• Activity
From the records below, output exactly the lines running from the line containing "(* ===== verification/Run.v ===== *)" through the line containing "let current := match", and no others.

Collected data
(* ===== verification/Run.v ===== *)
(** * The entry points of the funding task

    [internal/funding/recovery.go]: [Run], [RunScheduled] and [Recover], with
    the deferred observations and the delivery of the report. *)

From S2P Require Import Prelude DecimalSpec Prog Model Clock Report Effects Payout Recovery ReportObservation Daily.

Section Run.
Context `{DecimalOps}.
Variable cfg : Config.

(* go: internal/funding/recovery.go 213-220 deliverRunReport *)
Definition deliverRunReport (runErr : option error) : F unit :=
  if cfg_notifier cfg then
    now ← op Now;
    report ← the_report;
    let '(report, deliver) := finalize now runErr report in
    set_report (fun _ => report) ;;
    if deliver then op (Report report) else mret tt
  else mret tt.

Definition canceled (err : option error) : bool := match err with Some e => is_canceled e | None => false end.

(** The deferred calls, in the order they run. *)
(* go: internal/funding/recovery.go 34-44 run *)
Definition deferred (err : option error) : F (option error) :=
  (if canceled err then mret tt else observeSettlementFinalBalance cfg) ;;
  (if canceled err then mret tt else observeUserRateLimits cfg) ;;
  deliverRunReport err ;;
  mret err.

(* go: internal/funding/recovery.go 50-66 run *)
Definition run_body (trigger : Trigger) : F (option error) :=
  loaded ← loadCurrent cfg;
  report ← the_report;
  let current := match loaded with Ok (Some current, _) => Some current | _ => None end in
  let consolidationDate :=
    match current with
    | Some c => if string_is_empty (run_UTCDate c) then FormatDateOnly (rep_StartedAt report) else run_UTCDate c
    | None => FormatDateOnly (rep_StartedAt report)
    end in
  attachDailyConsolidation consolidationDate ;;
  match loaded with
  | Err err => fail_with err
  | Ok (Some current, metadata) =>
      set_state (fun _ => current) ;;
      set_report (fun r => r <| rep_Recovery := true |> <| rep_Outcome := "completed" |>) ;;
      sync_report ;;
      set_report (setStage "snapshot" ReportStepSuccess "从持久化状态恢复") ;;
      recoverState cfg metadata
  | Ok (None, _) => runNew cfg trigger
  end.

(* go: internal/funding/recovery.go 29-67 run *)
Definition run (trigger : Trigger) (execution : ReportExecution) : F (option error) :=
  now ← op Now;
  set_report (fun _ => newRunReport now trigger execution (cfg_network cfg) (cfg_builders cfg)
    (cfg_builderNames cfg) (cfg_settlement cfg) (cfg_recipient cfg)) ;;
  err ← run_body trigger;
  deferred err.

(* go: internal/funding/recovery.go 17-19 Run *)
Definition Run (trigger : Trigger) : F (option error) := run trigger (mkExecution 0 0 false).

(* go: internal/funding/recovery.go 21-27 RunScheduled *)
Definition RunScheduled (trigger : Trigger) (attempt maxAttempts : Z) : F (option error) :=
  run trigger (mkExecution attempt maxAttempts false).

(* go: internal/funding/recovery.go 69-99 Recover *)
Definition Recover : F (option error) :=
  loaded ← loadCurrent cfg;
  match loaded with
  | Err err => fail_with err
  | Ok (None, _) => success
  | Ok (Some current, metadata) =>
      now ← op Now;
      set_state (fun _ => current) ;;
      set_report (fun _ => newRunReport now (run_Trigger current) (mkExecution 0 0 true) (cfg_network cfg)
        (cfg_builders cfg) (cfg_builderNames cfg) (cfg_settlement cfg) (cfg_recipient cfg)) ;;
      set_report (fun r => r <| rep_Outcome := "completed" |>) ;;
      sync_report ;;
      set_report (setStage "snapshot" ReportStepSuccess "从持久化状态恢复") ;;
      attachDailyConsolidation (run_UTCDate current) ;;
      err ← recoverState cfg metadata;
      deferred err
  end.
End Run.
* * *
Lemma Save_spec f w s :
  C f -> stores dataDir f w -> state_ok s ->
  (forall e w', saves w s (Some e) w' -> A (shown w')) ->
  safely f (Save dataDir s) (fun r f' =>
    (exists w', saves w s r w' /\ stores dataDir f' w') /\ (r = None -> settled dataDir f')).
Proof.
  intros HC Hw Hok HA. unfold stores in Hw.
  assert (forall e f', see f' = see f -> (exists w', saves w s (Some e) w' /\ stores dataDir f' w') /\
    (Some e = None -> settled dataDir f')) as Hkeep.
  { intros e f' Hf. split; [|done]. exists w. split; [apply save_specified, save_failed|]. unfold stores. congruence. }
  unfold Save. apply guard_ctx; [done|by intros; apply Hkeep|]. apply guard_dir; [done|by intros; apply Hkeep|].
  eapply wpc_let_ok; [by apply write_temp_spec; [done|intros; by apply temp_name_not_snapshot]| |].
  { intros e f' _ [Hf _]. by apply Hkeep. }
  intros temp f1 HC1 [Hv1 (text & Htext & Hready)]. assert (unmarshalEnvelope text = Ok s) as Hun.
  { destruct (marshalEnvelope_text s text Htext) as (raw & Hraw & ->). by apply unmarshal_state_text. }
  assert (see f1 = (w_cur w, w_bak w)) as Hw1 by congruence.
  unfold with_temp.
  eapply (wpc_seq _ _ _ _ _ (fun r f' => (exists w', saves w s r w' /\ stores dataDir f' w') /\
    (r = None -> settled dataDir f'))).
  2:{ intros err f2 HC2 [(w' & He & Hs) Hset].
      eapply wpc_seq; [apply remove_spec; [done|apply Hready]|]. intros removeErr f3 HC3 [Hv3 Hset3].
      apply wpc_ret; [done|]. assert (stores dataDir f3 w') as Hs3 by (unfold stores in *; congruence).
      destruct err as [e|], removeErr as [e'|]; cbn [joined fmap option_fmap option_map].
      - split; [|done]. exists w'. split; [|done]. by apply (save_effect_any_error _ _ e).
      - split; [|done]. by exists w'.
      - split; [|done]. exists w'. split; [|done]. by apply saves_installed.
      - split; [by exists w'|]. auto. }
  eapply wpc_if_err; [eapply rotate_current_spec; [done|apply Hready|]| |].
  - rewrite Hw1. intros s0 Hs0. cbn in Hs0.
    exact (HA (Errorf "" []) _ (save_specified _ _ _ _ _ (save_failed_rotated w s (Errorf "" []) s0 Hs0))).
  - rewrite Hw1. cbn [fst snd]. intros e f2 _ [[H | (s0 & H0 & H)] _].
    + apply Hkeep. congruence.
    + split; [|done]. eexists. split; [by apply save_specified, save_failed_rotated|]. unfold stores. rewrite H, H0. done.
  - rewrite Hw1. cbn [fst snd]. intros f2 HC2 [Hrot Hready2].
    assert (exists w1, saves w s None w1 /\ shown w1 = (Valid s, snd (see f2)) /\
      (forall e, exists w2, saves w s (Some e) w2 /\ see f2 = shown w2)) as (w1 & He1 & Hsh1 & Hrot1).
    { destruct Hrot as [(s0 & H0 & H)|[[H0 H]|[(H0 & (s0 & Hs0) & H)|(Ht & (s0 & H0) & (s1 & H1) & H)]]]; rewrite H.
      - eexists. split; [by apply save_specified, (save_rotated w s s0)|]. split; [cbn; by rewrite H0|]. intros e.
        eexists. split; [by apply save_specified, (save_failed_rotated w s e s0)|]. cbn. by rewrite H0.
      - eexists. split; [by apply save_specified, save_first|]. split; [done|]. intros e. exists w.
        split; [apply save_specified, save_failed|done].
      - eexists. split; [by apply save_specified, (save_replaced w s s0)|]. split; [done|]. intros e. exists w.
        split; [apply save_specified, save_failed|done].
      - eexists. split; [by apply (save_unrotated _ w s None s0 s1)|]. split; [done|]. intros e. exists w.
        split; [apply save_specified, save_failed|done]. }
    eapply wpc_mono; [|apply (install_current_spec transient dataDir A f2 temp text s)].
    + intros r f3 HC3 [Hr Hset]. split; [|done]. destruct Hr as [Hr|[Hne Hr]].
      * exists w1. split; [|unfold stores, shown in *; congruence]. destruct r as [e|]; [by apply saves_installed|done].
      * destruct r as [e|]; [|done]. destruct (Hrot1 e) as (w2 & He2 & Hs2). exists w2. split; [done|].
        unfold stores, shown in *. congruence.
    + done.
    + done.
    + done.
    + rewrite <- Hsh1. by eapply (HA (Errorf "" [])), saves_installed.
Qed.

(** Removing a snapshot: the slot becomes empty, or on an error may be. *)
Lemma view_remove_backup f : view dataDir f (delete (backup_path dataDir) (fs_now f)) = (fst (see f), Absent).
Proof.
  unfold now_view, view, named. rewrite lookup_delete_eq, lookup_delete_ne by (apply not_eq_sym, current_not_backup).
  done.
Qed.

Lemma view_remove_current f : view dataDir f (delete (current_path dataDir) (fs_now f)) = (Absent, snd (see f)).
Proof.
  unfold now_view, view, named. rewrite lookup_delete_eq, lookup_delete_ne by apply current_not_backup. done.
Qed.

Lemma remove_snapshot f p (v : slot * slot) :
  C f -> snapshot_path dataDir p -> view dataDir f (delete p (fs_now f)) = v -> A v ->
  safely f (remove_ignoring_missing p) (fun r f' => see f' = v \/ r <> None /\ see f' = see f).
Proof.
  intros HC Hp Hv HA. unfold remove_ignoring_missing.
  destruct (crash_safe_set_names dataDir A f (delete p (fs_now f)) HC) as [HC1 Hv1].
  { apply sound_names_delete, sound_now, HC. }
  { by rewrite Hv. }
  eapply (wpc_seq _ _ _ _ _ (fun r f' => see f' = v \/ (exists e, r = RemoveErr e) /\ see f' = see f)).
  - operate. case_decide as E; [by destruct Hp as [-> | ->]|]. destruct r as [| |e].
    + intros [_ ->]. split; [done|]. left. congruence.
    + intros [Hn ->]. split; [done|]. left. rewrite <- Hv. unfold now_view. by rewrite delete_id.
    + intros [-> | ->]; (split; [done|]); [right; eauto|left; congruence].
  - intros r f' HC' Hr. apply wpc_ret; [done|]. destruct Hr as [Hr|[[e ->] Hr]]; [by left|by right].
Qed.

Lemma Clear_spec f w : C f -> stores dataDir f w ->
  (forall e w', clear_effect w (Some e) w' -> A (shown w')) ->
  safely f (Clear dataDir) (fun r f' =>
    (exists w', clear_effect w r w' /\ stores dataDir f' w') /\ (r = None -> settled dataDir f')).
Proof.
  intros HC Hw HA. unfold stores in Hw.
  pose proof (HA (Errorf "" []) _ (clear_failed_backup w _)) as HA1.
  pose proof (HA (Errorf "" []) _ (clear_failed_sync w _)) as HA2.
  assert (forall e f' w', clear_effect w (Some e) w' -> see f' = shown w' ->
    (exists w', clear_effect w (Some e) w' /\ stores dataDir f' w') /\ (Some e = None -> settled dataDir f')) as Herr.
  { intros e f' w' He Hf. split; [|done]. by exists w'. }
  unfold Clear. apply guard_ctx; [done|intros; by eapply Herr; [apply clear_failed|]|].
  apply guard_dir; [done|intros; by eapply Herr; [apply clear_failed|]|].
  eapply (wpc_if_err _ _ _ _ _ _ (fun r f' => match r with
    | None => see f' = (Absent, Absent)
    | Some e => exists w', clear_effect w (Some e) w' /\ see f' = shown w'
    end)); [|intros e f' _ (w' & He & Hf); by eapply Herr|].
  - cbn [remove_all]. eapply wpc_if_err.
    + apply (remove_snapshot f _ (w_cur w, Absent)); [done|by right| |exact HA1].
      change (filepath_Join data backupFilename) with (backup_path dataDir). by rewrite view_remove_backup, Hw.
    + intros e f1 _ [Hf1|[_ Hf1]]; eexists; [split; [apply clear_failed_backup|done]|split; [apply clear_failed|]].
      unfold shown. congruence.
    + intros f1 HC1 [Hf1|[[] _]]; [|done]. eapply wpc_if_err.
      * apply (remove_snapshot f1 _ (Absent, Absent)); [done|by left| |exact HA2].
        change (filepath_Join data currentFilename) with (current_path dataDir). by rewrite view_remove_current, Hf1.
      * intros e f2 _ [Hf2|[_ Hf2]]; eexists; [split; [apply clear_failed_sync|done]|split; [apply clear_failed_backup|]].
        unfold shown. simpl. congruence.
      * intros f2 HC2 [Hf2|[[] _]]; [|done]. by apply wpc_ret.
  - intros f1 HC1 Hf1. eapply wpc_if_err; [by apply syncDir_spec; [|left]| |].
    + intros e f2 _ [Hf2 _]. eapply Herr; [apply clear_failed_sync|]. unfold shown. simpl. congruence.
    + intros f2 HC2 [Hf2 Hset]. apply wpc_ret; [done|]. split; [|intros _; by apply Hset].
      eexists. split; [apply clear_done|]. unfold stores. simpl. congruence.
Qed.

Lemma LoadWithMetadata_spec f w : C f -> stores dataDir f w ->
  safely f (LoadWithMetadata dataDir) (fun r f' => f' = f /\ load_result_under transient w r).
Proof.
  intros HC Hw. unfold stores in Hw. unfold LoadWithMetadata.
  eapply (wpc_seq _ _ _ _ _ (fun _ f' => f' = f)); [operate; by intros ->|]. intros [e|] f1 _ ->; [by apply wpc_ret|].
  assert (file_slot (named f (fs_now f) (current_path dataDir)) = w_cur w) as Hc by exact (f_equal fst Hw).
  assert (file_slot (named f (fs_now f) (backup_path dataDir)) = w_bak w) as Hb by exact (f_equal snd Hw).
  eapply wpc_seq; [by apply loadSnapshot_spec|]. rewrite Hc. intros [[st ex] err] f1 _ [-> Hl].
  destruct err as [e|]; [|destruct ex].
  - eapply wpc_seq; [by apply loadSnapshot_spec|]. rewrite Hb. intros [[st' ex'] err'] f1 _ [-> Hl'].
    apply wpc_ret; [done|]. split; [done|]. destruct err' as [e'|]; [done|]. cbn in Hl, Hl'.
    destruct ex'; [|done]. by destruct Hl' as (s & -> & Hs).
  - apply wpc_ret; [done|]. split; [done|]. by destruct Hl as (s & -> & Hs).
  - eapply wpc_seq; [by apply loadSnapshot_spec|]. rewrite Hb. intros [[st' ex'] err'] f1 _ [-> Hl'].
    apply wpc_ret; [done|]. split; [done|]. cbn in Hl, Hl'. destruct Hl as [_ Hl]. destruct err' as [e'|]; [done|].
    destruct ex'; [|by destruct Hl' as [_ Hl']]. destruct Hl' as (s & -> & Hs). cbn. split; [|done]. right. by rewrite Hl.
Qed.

• Answer to the exercise
(* ===== verification/Run.v ===== *)
(** * The entry points of the funding task

    [internal/funding/recovery.go]: [Run], [RunScheduled] and [Recover], with
    the deferred observations and the delivery of the report. *)

From S2P Require Import Prelude DecimalSpec Prog Model Clock Report Effects Payout Recovery ReportObservation Daily.

Section Run.
Context `{DecimalOps}.
Variable cfg : Config.

(* go: internal/funding/recovery.go 213-220 deliverRunReport *)
Definition deliverRunReport (runErr : option error) : F unit :=
  if cfg_notifier cfg then
    now ← op Now;
    report ← the_report;
    let '(report, deliver) := finalize now runErr report in
    set_report (fun _ => report) ;;
    if deliver then op (Report report) else mret tt
  else mret tt.

Definition canceled (err : option error) : bool := match err with Some e => is_canceled e | None => false end.

(** The deferred calls, in the order they run. *)
(* go: internal/funding/recovery.go 34-44 run *)
Definition deferred (err : option error) : F (option error) :=
  (if canceled err then mret tt else observeSettlementFinalBalance cfg) ;;
  (if canceled err then mret tt else observeUserRateLimits cfg) ;;
  deliverRunReport err ;;
  mret err.

(* go: internal/funding/recovery.go 50-66 run *)
Definition run_body (trigger : Trigger) : F (option error) :=
  loaded ← loadCurrent cfg;
  report ← the_report;
  let current := match loaded with Ok (Some current, _) => Some current | _ => None end in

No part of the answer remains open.